PROBLEM TO WORK ON: Copy, exactly and without additions, every line in the records below from the one holding "el_primaryType : Z;" through the one holding "Definition set_szName v", both ends included.

▬▬▬▬▬▬▬▬▬▬

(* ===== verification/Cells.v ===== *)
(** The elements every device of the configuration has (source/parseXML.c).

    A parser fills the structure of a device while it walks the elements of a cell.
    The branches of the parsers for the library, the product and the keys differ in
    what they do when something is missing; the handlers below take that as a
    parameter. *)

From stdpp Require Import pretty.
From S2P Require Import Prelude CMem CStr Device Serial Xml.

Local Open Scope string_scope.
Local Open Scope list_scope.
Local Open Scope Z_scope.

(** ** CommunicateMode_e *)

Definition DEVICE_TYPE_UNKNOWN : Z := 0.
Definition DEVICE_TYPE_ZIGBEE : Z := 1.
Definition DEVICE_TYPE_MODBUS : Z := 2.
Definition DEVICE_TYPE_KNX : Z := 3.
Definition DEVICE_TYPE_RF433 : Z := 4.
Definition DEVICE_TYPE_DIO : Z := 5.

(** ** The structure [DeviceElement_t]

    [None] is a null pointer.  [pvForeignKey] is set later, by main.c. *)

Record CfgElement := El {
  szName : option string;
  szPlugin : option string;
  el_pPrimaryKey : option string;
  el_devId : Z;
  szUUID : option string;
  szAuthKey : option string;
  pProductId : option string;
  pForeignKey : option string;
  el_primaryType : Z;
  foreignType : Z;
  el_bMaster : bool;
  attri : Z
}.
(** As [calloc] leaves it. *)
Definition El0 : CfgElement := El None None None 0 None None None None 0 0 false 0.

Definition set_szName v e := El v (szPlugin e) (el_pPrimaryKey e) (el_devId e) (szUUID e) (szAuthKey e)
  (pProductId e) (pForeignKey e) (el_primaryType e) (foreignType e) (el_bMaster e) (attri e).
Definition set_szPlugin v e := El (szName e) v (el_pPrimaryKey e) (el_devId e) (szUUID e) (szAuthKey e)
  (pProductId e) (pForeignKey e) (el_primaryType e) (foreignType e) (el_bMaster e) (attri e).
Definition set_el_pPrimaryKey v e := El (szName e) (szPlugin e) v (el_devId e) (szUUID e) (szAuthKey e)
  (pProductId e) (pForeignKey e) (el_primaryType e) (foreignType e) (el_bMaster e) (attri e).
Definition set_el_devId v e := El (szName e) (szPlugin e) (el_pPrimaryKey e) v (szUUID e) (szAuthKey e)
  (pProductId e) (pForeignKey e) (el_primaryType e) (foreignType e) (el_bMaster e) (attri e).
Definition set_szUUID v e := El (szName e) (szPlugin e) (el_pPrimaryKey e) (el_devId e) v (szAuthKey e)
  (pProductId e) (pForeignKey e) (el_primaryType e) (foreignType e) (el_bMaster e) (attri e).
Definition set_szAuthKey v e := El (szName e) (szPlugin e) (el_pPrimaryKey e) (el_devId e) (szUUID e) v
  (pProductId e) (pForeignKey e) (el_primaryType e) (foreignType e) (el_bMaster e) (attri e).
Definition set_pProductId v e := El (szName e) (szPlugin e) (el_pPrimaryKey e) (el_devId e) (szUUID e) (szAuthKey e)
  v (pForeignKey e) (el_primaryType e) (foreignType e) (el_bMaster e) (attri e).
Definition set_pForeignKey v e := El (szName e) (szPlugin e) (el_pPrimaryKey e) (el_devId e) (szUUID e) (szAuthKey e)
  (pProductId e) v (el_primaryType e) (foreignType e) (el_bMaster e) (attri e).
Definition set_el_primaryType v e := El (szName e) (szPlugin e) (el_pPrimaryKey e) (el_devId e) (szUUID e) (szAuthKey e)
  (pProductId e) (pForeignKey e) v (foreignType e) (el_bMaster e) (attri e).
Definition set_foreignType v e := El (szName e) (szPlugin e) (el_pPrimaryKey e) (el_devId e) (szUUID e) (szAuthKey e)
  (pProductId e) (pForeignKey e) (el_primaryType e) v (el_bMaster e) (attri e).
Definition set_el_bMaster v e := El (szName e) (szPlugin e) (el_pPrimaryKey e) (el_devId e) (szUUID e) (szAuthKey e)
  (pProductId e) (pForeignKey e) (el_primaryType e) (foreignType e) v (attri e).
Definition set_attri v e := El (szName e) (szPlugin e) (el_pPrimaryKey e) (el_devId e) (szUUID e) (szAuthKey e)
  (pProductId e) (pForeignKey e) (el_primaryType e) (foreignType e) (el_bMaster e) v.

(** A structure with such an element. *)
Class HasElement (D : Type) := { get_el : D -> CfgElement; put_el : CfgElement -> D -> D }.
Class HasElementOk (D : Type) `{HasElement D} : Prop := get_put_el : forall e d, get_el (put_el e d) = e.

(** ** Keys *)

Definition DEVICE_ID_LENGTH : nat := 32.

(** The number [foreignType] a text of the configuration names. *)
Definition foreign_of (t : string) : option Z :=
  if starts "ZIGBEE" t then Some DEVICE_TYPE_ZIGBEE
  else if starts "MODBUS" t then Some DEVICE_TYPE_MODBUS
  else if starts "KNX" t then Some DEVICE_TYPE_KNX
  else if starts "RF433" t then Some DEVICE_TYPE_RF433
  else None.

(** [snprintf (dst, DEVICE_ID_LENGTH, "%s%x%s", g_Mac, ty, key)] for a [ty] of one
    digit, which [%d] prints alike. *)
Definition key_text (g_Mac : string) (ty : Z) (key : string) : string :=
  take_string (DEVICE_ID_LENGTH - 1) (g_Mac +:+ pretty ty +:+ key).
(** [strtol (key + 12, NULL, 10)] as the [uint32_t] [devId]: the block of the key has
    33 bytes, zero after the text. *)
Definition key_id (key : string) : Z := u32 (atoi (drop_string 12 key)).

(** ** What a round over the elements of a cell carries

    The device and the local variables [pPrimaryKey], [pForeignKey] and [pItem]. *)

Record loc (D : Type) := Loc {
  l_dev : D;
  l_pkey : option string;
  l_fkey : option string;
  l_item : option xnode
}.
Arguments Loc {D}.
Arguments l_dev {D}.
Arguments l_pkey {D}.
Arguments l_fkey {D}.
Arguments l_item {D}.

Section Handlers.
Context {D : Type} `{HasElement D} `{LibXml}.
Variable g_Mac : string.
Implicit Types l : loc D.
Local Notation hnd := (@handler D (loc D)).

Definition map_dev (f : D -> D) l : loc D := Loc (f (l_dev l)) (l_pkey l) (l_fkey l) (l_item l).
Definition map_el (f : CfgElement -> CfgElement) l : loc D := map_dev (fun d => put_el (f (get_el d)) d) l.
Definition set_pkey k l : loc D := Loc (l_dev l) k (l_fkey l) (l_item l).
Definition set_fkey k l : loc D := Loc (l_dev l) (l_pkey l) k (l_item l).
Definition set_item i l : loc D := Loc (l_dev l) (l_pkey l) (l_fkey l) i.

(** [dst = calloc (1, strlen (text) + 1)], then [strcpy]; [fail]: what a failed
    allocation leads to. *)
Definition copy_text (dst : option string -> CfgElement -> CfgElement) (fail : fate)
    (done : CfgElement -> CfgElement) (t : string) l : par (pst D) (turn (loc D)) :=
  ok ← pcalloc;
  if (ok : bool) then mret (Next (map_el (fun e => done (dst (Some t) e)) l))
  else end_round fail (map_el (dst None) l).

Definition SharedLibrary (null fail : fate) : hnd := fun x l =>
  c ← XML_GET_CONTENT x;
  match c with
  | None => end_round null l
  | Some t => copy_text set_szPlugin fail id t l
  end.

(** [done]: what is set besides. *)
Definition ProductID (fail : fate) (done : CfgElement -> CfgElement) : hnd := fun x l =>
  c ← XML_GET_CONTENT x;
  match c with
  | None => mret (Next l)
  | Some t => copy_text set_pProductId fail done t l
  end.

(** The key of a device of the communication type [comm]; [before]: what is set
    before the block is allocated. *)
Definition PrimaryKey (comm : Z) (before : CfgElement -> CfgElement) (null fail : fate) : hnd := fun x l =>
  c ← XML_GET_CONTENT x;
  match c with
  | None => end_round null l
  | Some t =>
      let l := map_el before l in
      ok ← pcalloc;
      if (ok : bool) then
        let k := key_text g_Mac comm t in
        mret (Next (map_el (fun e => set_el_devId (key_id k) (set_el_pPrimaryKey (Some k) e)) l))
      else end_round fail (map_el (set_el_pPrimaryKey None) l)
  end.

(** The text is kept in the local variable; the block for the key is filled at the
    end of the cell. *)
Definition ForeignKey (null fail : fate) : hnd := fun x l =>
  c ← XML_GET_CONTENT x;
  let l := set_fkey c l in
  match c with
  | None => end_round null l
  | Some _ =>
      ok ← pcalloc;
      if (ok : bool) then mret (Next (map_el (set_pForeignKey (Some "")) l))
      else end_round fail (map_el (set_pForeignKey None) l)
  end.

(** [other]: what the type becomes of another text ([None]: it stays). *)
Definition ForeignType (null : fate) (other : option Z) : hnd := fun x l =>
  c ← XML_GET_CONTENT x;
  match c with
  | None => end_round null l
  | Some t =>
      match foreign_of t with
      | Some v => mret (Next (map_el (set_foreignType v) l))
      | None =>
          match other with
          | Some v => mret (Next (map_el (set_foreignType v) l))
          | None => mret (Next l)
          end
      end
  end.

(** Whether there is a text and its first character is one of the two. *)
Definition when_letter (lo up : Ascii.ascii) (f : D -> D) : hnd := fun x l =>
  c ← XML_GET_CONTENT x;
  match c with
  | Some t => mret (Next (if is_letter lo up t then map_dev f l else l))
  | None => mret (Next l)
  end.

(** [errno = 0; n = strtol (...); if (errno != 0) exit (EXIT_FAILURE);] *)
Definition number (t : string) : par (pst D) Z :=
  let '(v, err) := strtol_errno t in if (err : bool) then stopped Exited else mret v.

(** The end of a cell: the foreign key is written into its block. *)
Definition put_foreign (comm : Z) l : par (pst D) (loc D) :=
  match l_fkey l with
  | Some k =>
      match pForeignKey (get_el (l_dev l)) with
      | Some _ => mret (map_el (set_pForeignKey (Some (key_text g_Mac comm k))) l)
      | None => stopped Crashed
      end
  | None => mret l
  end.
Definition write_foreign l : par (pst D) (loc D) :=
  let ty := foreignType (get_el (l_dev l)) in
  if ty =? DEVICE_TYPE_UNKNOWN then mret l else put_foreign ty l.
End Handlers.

▬▬▬▬▬▬▬▬▬▬

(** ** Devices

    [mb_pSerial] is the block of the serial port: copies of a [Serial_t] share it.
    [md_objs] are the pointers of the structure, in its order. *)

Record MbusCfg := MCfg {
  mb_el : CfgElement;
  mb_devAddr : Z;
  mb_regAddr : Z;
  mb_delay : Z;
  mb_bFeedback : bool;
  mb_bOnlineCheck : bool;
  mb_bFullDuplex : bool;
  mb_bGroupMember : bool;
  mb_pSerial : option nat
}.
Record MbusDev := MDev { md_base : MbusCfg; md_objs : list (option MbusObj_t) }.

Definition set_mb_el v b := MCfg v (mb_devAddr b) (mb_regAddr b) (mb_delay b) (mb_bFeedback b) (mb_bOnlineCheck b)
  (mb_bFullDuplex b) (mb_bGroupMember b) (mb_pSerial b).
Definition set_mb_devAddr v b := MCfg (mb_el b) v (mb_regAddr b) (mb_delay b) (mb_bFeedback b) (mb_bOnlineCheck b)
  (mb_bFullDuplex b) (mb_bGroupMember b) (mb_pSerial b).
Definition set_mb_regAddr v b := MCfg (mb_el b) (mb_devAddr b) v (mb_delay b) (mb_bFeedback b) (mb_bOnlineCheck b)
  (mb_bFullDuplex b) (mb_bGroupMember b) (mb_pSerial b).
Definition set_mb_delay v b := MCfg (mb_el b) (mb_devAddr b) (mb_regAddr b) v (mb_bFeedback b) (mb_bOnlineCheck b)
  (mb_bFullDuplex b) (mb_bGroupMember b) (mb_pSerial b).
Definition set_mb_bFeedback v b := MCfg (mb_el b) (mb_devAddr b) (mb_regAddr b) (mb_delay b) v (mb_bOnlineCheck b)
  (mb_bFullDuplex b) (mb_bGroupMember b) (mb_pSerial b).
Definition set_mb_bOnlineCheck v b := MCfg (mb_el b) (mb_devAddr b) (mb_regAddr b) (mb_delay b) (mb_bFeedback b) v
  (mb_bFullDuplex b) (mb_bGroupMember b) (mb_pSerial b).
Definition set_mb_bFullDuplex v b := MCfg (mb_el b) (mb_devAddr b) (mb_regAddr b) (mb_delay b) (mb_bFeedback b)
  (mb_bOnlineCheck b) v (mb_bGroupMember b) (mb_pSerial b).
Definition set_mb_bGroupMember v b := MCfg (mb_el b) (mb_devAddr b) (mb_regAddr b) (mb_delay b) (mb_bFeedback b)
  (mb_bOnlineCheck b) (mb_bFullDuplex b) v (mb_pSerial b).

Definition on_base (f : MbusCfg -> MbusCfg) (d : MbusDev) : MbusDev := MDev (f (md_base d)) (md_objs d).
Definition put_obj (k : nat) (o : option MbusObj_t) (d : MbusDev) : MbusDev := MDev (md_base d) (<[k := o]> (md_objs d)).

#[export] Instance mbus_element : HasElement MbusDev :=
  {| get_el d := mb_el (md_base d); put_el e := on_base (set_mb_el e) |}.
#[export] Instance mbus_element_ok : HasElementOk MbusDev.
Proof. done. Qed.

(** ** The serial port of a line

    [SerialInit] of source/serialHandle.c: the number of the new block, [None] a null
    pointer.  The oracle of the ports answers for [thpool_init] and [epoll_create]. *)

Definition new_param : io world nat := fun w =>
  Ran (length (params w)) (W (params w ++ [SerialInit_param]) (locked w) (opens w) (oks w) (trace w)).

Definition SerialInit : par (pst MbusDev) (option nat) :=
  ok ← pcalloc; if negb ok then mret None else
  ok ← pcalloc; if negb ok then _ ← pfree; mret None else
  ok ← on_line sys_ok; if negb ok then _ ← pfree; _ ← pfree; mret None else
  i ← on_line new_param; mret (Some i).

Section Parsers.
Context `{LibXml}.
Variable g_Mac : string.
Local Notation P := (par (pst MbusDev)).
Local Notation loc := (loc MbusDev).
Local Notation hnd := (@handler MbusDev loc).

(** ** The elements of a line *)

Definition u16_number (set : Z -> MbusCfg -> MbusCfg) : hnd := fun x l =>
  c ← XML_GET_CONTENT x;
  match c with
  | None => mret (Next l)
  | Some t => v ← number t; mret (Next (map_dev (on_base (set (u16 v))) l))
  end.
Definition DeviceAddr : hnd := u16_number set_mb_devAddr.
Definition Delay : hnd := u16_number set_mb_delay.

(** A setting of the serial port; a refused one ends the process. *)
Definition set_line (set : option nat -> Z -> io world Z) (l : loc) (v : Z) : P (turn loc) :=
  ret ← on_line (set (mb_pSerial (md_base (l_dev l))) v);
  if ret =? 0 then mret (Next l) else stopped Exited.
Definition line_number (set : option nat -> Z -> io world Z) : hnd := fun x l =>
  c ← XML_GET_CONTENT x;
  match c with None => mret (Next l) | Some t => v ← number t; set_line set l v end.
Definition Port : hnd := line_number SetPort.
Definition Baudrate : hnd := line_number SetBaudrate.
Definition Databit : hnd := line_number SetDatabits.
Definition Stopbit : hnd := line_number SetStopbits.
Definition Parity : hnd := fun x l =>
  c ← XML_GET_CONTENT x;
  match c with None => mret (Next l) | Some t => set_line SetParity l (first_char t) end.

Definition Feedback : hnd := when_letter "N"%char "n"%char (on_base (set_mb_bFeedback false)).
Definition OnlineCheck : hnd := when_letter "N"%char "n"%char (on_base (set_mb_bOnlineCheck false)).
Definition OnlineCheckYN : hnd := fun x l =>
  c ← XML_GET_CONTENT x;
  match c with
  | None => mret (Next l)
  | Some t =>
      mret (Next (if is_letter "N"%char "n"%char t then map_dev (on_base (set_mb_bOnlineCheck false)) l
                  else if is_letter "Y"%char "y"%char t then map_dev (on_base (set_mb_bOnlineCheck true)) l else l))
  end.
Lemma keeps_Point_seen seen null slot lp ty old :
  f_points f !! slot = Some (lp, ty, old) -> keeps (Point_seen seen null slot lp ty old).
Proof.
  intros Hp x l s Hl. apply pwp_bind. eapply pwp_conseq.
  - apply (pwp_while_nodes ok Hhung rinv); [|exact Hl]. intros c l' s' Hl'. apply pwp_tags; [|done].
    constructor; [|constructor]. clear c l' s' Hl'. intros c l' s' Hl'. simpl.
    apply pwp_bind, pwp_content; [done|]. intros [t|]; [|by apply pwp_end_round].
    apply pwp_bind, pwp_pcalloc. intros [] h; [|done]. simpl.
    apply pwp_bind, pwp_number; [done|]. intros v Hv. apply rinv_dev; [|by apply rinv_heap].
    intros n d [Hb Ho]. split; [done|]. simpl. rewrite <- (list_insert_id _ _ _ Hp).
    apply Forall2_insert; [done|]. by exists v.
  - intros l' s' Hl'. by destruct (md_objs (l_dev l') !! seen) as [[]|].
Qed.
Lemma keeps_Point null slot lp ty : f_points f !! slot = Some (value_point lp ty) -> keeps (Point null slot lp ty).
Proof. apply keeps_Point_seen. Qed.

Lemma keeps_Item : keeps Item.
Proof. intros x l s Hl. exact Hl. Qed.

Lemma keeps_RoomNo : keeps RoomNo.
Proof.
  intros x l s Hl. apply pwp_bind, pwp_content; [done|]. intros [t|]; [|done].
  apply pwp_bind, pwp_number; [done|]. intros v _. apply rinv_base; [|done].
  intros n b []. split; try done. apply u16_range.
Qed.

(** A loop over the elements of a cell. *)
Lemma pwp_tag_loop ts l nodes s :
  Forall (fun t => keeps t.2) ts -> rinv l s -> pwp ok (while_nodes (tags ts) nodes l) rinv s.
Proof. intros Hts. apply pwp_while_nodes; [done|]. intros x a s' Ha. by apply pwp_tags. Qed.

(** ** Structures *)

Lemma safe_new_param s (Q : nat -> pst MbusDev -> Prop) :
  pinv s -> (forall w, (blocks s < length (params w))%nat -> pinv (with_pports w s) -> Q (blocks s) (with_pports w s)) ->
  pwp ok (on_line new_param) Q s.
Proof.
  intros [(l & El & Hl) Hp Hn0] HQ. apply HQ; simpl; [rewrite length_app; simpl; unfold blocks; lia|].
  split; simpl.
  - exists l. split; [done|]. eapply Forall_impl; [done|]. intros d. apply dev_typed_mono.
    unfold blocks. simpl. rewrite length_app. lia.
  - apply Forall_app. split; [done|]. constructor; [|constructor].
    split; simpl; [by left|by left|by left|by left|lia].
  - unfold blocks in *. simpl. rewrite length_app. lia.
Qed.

▬▬▬▬▬▬▬▬▬▬

COMPLETED EXERCISE:
  el_primaryType : Z;
  foreignType : Z;
  el_bMaster : bool;
  attri : Z
}.
(** As [calloc] leaves it. *)
Definition El0 : CfgElement := El None None None 0 None None None None 0 0 false 0.

Definition set_szName v e := El v (szPlugin e) (el_pPrimaryKey e) (el_devId e) (szUUID e) (szAuthKey e)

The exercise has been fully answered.